Activity |
Could you set down exactly the lines in the records below between the line holding "intros [_ Hd]" and the line holding "destruct (field_bounds t'", inclusive?

Available records |
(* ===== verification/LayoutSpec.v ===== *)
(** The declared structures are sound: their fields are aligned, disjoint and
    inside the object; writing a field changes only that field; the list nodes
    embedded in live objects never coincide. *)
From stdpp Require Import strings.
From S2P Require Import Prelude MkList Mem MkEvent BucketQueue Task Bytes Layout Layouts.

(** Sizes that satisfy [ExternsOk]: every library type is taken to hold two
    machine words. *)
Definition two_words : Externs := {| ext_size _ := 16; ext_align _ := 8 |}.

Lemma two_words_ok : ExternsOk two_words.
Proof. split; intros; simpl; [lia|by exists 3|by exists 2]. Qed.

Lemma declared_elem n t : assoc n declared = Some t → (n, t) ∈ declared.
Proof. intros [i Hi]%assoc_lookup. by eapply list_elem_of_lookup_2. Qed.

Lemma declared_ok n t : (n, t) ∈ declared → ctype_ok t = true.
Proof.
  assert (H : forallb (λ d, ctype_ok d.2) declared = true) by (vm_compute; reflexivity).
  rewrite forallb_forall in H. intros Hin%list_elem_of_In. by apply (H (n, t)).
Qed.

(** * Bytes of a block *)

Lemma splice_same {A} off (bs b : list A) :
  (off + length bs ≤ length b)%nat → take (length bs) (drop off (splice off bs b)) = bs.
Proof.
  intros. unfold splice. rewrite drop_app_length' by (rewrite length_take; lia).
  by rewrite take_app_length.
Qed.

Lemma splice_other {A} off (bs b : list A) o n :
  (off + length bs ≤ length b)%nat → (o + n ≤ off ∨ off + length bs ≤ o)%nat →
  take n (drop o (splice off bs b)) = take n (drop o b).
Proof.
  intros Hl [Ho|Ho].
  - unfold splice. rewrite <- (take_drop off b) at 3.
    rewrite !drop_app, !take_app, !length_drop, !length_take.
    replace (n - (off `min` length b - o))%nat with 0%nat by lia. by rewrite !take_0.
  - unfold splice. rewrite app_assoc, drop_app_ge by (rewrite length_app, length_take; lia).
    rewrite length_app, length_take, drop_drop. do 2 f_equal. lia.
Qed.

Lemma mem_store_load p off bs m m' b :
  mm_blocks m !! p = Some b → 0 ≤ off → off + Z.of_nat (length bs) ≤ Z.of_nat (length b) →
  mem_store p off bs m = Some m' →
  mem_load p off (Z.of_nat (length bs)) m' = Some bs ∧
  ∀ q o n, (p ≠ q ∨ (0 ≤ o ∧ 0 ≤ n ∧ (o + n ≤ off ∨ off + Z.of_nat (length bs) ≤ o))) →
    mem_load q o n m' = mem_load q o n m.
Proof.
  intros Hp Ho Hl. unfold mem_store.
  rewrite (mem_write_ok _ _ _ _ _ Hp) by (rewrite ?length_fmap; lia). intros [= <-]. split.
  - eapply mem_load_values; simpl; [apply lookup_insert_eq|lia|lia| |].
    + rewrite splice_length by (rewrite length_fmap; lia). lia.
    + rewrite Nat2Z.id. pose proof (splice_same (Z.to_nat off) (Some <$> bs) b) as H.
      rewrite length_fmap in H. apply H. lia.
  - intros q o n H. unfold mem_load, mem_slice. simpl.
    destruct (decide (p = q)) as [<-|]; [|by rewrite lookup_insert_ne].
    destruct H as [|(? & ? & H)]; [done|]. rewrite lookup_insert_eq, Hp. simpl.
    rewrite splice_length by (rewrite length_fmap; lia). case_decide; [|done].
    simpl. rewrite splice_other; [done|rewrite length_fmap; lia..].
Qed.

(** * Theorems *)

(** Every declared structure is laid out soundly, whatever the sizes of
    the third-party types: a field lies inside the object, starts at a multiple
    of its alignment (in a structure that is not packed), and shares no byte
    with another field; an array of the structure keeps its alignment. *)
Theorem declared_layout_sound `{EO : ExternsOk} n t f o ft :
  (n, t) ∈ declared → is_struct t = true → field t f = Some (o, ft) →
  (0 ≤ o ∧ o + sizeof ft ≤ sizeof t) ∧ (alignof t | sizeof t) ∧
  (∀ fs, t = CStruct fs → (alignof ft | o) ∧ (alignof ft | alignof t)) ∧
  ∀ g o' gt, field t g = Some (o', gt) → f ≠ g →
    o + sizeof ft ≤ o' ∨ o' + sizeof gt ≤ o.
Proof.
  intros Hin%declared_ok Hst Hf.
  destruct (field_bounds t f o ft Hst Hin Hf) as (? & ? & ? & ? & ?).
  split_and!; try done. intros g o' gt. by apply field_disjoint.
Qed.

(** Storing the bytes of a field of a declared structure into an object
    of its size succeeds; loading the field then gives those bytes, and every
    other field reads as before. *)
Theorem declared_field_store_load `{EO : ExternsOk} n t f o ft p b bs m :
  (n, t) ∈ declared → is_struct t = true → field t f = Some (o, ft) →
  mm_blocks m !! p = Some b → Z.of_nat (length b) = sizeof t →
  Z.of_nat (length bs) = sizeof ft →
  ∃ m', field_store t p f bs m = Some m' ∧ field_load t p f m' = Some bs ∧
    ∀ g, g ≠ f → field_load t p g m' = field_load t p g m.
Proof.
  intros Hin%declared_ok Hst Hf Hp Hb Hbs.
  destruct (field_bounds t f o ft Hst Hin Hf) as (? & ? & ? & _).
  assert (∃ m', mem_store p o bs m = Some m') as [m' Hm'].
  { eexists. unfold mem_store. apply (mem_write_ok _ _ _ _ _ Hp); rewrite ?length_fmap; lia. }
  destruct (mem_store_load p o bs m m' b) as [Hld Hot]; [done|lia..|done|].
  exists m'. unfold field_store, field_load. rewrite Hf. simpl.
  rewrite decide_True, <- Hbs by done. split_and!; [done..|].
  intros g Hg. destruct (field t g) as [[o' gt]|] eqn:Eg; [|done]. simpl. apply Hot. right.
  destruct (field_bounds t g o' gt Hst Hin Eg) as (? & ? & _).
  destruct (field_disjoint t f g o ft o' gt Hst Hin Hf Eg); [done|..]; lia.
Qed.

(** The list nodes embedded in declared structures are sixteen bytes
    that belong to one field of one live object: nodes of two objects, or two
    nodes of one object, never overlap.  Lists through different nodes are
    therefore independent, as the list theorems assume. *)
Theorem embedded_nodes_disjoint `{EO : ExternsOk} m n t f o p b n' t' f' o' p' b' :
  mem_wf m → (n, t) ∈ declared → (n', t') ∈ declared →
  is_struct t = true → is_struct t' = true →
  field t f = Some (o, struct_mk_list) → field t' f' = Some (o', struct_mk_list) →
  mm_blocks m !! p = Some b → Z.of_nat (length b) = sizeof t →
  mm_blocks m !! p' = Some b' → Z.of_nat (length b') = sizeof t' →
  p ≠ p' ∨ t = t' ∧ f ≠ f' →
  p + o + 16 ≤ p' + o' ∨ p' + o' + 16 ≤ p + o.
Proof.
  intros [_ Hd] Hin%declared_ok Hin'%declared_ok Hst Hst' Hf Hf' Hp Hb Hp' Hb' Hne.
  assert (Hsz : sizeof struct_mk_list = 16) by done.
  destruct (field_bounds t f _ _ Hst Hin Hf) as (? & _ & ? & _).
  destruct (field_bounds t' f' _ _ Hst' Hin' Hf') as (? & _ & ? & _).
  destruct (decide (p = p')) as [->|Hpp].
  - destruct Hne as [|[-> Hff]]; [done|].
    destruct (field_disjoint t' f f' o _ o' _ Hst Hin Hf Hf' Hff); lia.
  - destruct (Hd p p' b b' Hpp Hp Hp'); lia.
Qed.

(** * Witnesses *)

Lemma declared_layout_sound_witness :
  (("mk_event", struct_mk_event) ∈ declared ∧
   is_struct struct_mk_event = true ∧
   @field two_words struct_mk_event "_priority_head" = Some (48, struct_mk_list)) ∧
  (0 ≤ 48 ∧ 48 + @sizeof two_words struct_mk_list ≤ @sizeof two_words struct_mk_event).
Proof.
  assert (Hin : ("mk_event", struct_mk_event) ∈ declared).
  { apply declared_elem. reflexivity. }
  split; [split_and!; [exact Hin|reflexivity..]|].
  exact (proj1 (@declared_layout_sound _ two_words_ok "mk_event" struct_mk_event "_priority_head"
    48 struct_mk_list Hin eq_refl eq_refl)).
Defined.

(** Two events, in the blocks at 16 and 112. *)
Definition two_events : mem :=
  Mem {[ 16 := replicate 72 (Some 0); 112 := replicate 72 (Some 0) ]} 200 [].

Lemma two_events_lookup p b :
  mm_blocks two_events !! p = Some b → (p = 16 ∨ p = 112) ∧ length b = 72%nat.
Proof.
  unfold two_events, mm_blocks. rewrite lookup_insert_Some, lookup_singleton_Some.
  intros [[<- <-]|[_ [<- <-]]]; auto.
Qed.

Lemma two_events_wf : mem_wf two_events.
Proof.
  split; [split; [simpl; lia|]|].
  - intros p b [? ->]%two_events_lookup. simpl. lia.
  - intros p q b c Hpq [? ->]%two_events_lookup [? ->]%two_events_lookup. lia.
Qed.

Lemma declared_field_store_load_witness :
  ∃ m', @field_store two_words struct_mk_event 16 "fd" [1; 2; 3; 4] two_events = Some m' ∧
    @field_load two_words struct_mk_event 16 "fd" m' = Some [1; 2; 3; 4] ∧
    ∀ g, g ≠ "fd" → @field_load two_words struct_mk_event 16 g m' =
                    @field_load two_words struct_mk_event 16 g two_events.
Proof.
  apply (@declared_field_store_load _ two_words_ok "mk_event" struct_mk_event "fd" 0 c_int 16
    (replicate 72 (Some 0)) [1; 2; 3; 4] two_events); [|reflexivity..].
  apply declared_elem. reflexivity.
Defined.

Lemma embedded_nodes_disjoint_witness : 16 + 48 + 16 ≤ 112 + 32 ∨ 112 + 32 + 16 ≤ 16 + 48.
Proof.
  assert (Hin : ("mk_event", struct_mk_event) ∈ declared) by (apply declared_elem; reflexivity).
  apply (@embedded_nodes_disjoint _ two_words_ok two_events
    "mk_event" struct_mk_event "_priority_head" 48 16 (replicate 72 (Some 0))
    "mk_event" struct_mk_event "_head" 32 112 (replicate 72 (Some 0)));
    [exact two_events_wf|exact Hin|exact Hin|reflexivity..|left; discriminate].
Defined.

Exercise answer |
  intros [_ Hd] Hin%declared_ok Hin'%declared_ok Hst Hst' Hf Hf' Hp Hb Hp' Hb' Hne.
  assert (Hsz : sizeof struct_mk_list = 16) by done.
  destruct (field_bounds t f _ _ Hst Hin Hf) as (? & _ & ? & _).
  destruct (field_bounds t' f' _ _ Hst' Hin' Hf') as (? & _ & ? & _).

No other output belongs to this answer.